*Stored data entries*.
━━━━

#[export] Program Instance second_processor_ok :
    ProcessorOk (I:=I) (O:=O) (Processor0:=second_processor) := {| proc_step := isa_step |}.
Next Obligation. intros a b Hab. by apply step_with_equiv; [apply isa2_exec_equiv|]. Qed.
Next Obligation. intros. by apply step_with_keeps_text; [apply isa2_exec_text|]. Qed.
Next Obligation. intros t c Hc. exact (cycle_of_post (D:=DecodedInstr) (F:=FetchedInstr) t c Hc). Qed.

Lemma cycle2_run t c :
  cpu_ok c ->
  cpu_ok (cycle_one_full t c).2 /\
  cycle_sim (isa_step (abs c)) (cycle_one_full t c).1 (cycle_one_full t c).2.
Proof. intros Hc. exact (proc_ok (Processor0:=second_processor) t c Hc). Qed.

(** C2: Refinement, for the second instruction set: from a well-formed machine with 64
    registers of each kind, one call of [cycle_one_full] ends in a well-formed
    machine, and it is one step of the specification of this set: it continues in
    the specified state, exits in it, or reports the specified fault in it, and
    panics exactly where the specification does, with the same panic: at [ffrac], in
    a device, and, in a build with overflow checks, at a shift by 32 or more and at
    an access to the heap or the stack after the stack pointer was below 1000. *)
Theorem cycle2_refines_isa t c :
  cpu_ok c ->
  cpu_ok (cycle_one_full t c).2 /\
  cycle_sim (isa_step (abs c)) (cycle_one_full t c).1 (cycle_one_full t c).2.
Proof. apply cycle2_run. Qed.
Lemma findall_from_step c s :
  Pattern.findall_from 0 (String c s)
  = match Pattern.match_here (String c s) with
    | Some name => name :: Pattern.findall_from (String.length name + 3) s
    | None => Pattern.findall_from 0 s
    end.
Proof. reflexivity. Qed.

Lemma findall_from_found skip s name :
  name ∈ Pattern.findall_from skip s →
  is_name name = true ∧ Str.contains s (placeholder name) = true.
Proof.
  revert skip. induction s as [|c s IH]; intros skip Hin.
  - by apply not_elem_of_nil in Hin.
  - destruct skip as [|k].
    + rewrite findall_from_step in Hin.
      destruct (Pattern.match_here (String c s)) as [found|] eqn:Hm.
      * apply match_here_Some in Hm as [Hname Hs].
        apply elem_of_cons in Hin as [->|Hin].
        -- split; [done|]. apply contains_here. rewrite Hs. apply prefix_app.
        -- apply IH in Hin as [? ?]. split; [done|]. by apply contains_later.
      * apply IH in Hin as [? ?]. split; [done|]. by apply contains_later.
    + apply (IH k) in Hin as [? ?]. split; [done|]. by apply contains_later.
Qed.

Lemma elem_of_matches_in els ps name :
  name ∈ matches_in els ps ↔
  ∃ i p, i ∈ ps ∧ els !! i = Some p ∧ name ∈ Pattern.findall (paragraph_text p).
Proof.
  unfold matches_in. rewrite list_elem_of_bind. split.
  - intros (i & Hin & Hi). destruct (els !! i) as [p|] eqn:Hp.
    + by exists i, p.
    + by apply not_elem_of_nil in Hin.
  - intros (i & p & Hi & Hp & Hin). exists i. by rewrite Hp.
Qed.

Lemma elem_of_extract_placeholders_of d name :
  name ∈ extract_placeholders_of d ↔ name ∈ all_matches d.
Proof.
  rewrite extract_placeholders_of_found. unfold sorted.
  by rewrite merge_sort_Permutation, elem_of_elements, elem_of_list_to_set.
Qed.

(** X1. Every name the scanner returns is one the pattern can capture, not
    empty and made of letters, digits and underscores, and the token
    [{{name}}] stands literally in the text of a paragraph of the traversal,
    where [str.replace] will find it. *)
Theorem scanned_names_are_tokens_of_the_text :
  ∀ (d : Document) (name : string),
    name ∈ extract_placeholders_of d →
    is_name name = true
    ∧ ∃ i p,
        i ∈ traversal d
        ∧ store d !! i = Some p
        ∧ Str.contains (paragraph_text p) (placeholder name) = true.
Proof.
  intros d name Hin.
  apply elem_of_extract_placeholders_of, elem_of_matches_in in Hin
    as (i & p & Hi & Hp & Hin).
  apply findall_from_found in Hin as [Hname Hcontains].
  split; [done|]. by exists i, p.
Qed.

(** *** The pattern on chunks *)

Lemma findall_from_skip a s :
  Pattern.findall_from (String.length a) (a +:+ s) = Pattern.findall_from 0 s.
Proof.
  induction a as [|c a IH]; [done|].
  rewrite sapp_cons. exact IH.
Qed.
Definition select_traced (T : Tools) (c : Command) : list Tool * Result Tool :=
  if on_exclude_list T c then ([], Err Excluded)
  else
    match first_recognizing (tools_ T) (program c) with
    | (asked, Some tool) => (asked, Ok tool)
    | (asked, None) => (asked, Err Unrecognized)
    end.

Definition select (T : Tools) (c : Command) : Result Tool :=
  snd (select_traced T c).

Definition Tools_recognize (T : Tools) (execution : Execution)
    : Result (list Semantic) :=
  and_then (select T (command execution))
           (λ tool, compilations tool (command execution)).

Definition transform (T : Tools) (into_entry : Semantic → option CdbEntry)
    (fuel : nat) (executions : list Execution) : outcome (list CdbEntry) :=
  match Forest_new pid ppid executions with
  | None => Thrown
  | Some F =>
      match bfs F (Tools_recognize T) fuel with
      | Returned semantics => Returned (omap into_entry semantics)
      | Thrown => Thrown
      | Running => Running
      end
  end.

End Tools.

Arguments Tool : clear implicits.
Arguments Tools : clear implicits.
Arguments mkTool {Semantic} name recognize compilations.
Arguments mkTools {Semantic} tools_ to_exclude_.

(** ** ToolLD *)

(** *** [std::regex], ECMAScript grammar, as far as the pattern needs it *)

Inductive regex : Type :=
| Void
| Eps
| Chr (c : ascii)
| Dot
| Cat (r1 r2 : regex)
| Alt (r1 r2 : regex)
| Star (r : regex)
| Group (r : regex).

(** [.] matches any character but a line terminator; on [char] these are
    LF and CR. *)
Definition line_terminator (c : ascii) : bool :=
  Ascii.eqb c "010" || Ascii.eqb c "013".

Fixpoint nullable (r : regex) : bool :=
  match r with
  | Void => false
  | Eps => true
  | Chr _ => false
  | Dot => false
  | Cat r1 r2 => nullable r1 && nullable r2
  | Alt r1 r2 => nullable r1 || nullable r2
  | Star _ => true
  | Group r => nullable r
  end.

Fixpoint deriv (c : ascii) (r : regex) : regex :=
  match r with
  | Void => Void
  | Eps => Void
  | Chr c' => if Ascii.eqb c c' then Eps else Void
  | Dot => if line_terminator c then Void else Eps
  | Cat r1 r2 =>
      if nullable r1 then Alt (Cat (deriv c r1) r2) (deriv c r2)
      else Cat (deriv c r1) r2
  | Alt r1 r2 => Alt (deriv c r1) (deriv c r2)
  | Star r => Cat (deriv c r) (Star r)
  | Group r => deriv c r
  end.

(** [std::regex_match]: the whole sequence has to match. *)
Fixpoint regex_match (r : regex) (s : list ascii) : bool :=
  match s with
  | [] => nullable r
  | c :: s' => regex_match (deriv c r) s'
  end.

(** The language of a regex. *)
Inductive matches : regex → list ascii → Prop :=
| matches_eps : matches Eps []
| matches_chr c : matches (Chr c) [c]
| matches_dot c : line_terminator c = false → matches Dot [c]
| matches_cat r1 r2 s1 s2 :
    matches r1 s1 → matches r2 s2 → matches (Cat r1 r2) (s1 ++ s2)
| matches_alt_l r1 r2 s : matches r1 s → matches (Alt r1 r2) s
| matches_alt_r r1 r2 s : matches r2 s → matches (Alt r1 r2) s
| matches_star_nil r : matches (Star r) []
| matches_star_app r s1 s2 :
    matches r s1 → matches (Star r) s2 → matches (Star r) (s1 ++ s2)
| matches_group r s : matches r s → matches (Group r) s.

(** The pattern of ToolLD.cc, line 33: a captured run of [.], the letters
    l and d, a captured run of [.]. *)
Definition pattern : regex :=
  Cat (Group (Star Dot)) (Cat (Chr "l") (Cat (Chr "d") (Group (Star Dot)))).

(** [fs::path::filename]: what follows the last directory separator. *)
Fixpoint filename_from (seen : list ascii) (p : list ascii) : list ascii :=
  match p with
  | [] => seen
  | c :: p' =>
      if Ascii.eqb c "/" then filename_from [] p'
      else filename_from (seen ++ [c]) p'
  end.

Definition filename (p : path) : list ascii :=
  filename_from [] (list_ascii_of_string p).

(** [c_str()] read as a C string: the characters before the first NUL. *)
Fixpoint c_str (s : list ascii) : list ascii :=
  match s with
  | [] => []
  | c :: s' => if Ascii.eqb c "000" then [] else c :: c_str s'
  end.

(** [ToolLD::recognize], with the lines it writes to [std::cout]. *)
Definition ToolLD_recognize_traced (prog : path) : list string * bool :=
  let matched := regex_match pattern (c_str (filename prog)) in
  (["Debug Flag. Vikrammm was here"%string;
    string_of_list_ascii (c_str (filename prog));
    if matched then "Check passes"%string else "Check failed"%string],
   regex_match pattern (c_str (filename prog))).

Definition ToolLD_recognize (prog : path) : bool :=
  snd (ToolLD_recognize_traced prog).

Definition ToolLD_name : string := "LD".

(** The filename has ["ld"] somewhere in it. *)
Definition contains_ld (s : list ascii) : Prop :=
  ∃ a b, s = a ++ ["l"; "d"]%char ++ b.

Definition no_line_terminator (s : list ascii) : Prop :=
  Forall (λ c, line_terminator c = false) s.

(** ** Tools::from *)

(** The fields of [Compilation] that [from] reads; [Wrapper] is the type of
    the elements of [compilers_to_recognize]. *)
Record Compilation (Wrapper : Type) : Type := mkCompilation {
  compilers_to_recognize : list Wrapper;
  compilers_to_exclude : list path
}.
Arguments mkCompilation {Wrapper} compilers_to_recognize compilers_to_exclude.
Arguments compilers_to_recognize {Wrapper} c.
Arguments compilers_to_exclude {Wrapper} c.
(** * Product importer: the import pipeline and the product CRUD operations

    A shallow embedding of [app/services/product_service.py] (class
    [ProductService]) together with the parts of [app/models/database.py]
    and [app/api/products.py] it relies on, and the properties the
    specification states about them.

    Conventions of the embedding.
    - Text is [string]; the model covers ASCII text.  [lower] and [strip]
      act on the ASCII letters and the ASCII white space that Python's
      [str.lower] and [str.strip] act on; other characters are left alone.
    - [pd.read_csv] is not modelled: the importer receives its outcome, an
      exception or a frame.  The cells of a frame are kept as text; the type
      [pd.read_csv] gave the column [sku] comes with the frame, since the
      accessor [.str] raises on a column that is not of text.
    - The Product table is the list of its rows in insertion order.  The
      column [created_at] is filled by the database clock and is left out.
    - The worker's session is the pair of the committed table [db] and the
      rows it has inserted but not yet committed, [txn].  The sessions of
      [update_product], [delete_product] and [delete_all_products] carry
      their unit of work: what is marked reaches the table with the flush
      of [db.commit()].
    - Other threads are oracles: what [cancel_flags.get(task_id, False)]
      answers at the k-th batch boundary, and which rows other writers
      commit while the k-th batch is being prepared.  The status text that
      the cancel request writes into the stored record is not modelled.
    - [published] is the log of the records the worker has written to
      [progress_store], oldest first; the code keeps no such log. *)

From Stdlib Require Import ZArith List Lia Ascii String Sorted.
From stdpp Require Import base strings gmap list pretty.

Open Scope string_scope.
Open Scope list_scope.

#[local] Set Warnings "-clear-no-such-hyp".

(** ** Text *)

Module Text.
(** * ESMF timing-summary reports: the two [timing.py] scripts

    A shallow embedding of [run-cam/timing.py] and [timing/timing.py] and the
    properties of their profiling-report core: the line tokenizer, the
    indentation-derived children of a region, the name registry, the ranking
    and the comparison statistics.

    Conventions of the embedding.
    - Python [float] is IEEE binary64, that is Rocq's primitive [float];
      every arithmetic operation and comparison below is the primitive one.
    - Python [int] is [Z]; list positions are [nat].
    - A Python [str] is a [string]; its characters are the code points
      U+0000 to U+00FF, so the character classes of [re] and [str] are the
      restrictions of the Unicode ones to that range.
    - A document is given by its decoded text (what [Path.read_text]
      returns); reading the file itself is outside the embedding.
    - An exception is a value of [exn]; code that may raise returns a
      [result]. *)

From Stdlib Require Import ZArith Floats Ascii String List Lia Bool.
From stdpp Require Import base tactics option list gmap strings sorting.

Local Open Scope string_scope.
Local Open Scope list_scope.

(** ** Python exceptions and results *)

Inductive exn : Type :=
| RuntimeError (msg : string)
| SystemExit (msg : string)
| KeyError (key : string)
| IndexError
| ZeroDivisionError
| ValueError.                          (* the message is left out *)

Inductive result (A : Type) : Type :=
| Ok (a : A)
| Raise (e : exn).
Arguments Ok {A} a.
Arguments Raise {A} e.

Global Instance result_ret : MRet result := λ A a, Ok a.
Global Instance result_bind : MBind result := λ A B f m,
  match m with
  | Ok a => f a
  | Raise e => Raise e
  end.

Global Instance result_fmap : FMap result := λ A B f m,
  match m with
  | Ok a => Ok (f a)
  | Raise e => Raise e
  end.

Definition raises {A} (m : result A) : Prop := ∃ e, m = Raise e.

(** ** Characters *)

Definition code (c : ascii) : N := N_of_ascii c.

(** [\s] of [re] on [str], and [str.isspace]: TAB..CR, FS..US, space,
    NEL and NBSP. *)
Definition is_space (c : ascii) : bool :=
  let n := code c in
  ((9 <=? n) && (n <=? 13) || (28 <=? n) && (n <=? 32)
   || (n =? 133) || (n =? 160))%N.

(** [\d]: the decimal digits. *)
Definition is_digit (c : ascii) : bool :=
  let n := code c in ((48 <=? n) && (n <=? 57))%N.

(** [.] without DOTALL: anything but a line feed. *)
Definition is_dot (c : ascii) : bool := negb (code c =? 10)%N.

Definition is_char (a c : ascii) : bool := (code a =? code c)%N.

(** Line boundaries of [str.splitlines]: LF, VT, FF, CR, FS, GS, RS, NEL
    (and CR LF as one boundary). *)
Definition is_linebreak (c : ascii) : bool :=
  let n := code c in
  ((10 <=? n) && (n <=? 13) || (28 <=? n) && (n <=? 30) || (n =? 133))%N.

(** [str.splitlines()]: the lines without their boundaries; a final
    boundary opens no empty last line. [cur] is the current line, reversed. *)
Fixpoint splitlines_from (cur : list ascii) (s : list ascii) : list string :=
  match s with
  | [] =>
      match cur with
      | [] => []
      | _ => [string_of_list_ascii (reverse cur)]
      end
  | c :: s' =>
      if is_linebreak c then
        string_of_list_ascii (reverse cur) ::
        match s' with
        | c' :: s'' =>
            if (code c =? 13)%N && (code c' =? 10)%N
            then splitlines_from [] s''
            else splitlines_from [] s'
        | [] => []
        end
      else splitlines_from (c :: cur) s'
  end.

Definition splitlines (text : string) : list string :=
  splitlines_from [] (list_ascii_of_string text).

(** [str.strip()]. *)
Fixpoint lstrip (s : list ascii) : list ascii :=
  match s with
  | c :: s' => if is_space c then lstrip s' else s
  | [] => []
  end.

Definition strip (s : string) : string :=
  string_of_list_ascii (reverse (lstrip (reverse (lstrip (list_ascii_of_string s))))).

(** ** Regular expressions, as [re] matches them

    A backtracking matcher with ordered choice, greedy and lazy repetition
    and named groups. [k] is the continuation run on the rest of the input;
    a failure of [k] makes the matcher try its next alternative, which is
    how [re] backtracks. *)

Inductive regex : Type :=
| Eps
| Eos                                  (* [$] *)
| Class (p : ascii → bool)
| Seq (r1 r2 : regex)
| Alt (r1 r2 : regex)
| Star (greedy : bool) (r : regex)
| Group (name : string) (r : regex).

Abbreviation groups := (gmap string string).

━━━━

*EXERCISE DETAILS*. For the word "done", say how many lines of the data include it, with nothing else in the reply.

*OUTPUT FOR THIS TASK*. 6